Materials provided Block Start

(** ** Logins *)

(** The credential behind a login: who it is for and what it grants. *)
Definition credential (io : RoundTrip) (now : Z) (s : Service) (tenant : string) (m : Method)
    (who : string) (policies : list string) : Prop :=
  match m with
  | MToken t => service_revoked io now s t = false /\
      exists c, validate_token now t = Ok c /\ c.(c_tenant_id) = tenant /\ c.(c_sub) = who /\
        c.(c_policies) = policies
  | MOidc provider id_token => exists f r, managers.(oidc_manager) = Some f /\ f provider id_token = Ok r /\
      r.(oi_tenant_id) = tenant /\ who = "oidc:" +:+ provider +:+ ":" +:+ r.(oi_subject) /\ policies = r.(oi_policies)
  | MAws url body headers role => exists f r, managers.(aws_iam_manager) = Some f /\
      f url body headers role tenant = Ok r /\ r.(aw_tenant_id) = tenant /\ who = "aws:" +:+ r.(aw_arn) /\
      policies = r.(aw_policies)
  | MAzure jwt azure sub => exists f r, managers.(azure_workload_manager) = Some f /\
      f jwt azure sub tenant = Ok r /\ r.(az_tenant_id) = tenant /\ who = "azure:" +:+ r.(az_object_id) /\
      policies = r.(az_policies)
  | MMtls pem => exists f r, managers.(mtls_manager) = Some f /\ f pem = Ok r /\ r.(mt_tenant_id) = tenant /\
      who = "mtls:" +:+ r.(mt_principal_id) /\ policies = r.(mt_policies)
  end.

Lemma same_tenant_ok a b msg s u s' : same_tenant a b msg s = (Ok u, s') -> a = b /\ s' = s.
Proof. unfold same_tenant, lift. case_bool_decide; [|done]. by intros [= _ <-]. Qed.

Lemma accepted_ok {A} (r : result string A) what s a s' : accepted r what s = (Ok a, s') -> r = Ok a /\ s' = s.
Proof. unfold accepted, lift. destruct r; [|done]. by intros [= <- <-]. Qed.

Lemma configured_ok {A} (m : option A) what s a s' : configured m what s = (Ok a, s') -> m = Some a /\ s' = s.
Proof. unfold configured, lift. destruct m; [|done]. by intros [= <- <-]. Qed.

Materials provided Block End

## Task brief:
Where a line in the records above contains the string "intros", return that line.

## Answer to this exercise:
Proof. unfold same_tenant, lift. case_bool_decide; [|done]. by intros [= _ <-]. Qed.
Proof. unfold accepted, lift. destruct r; [|done]. by intros [= <- <-]. Qed.
Proof. unfold configured, lift. destruct m; [|done]. by intros [= <- <-]. Qed.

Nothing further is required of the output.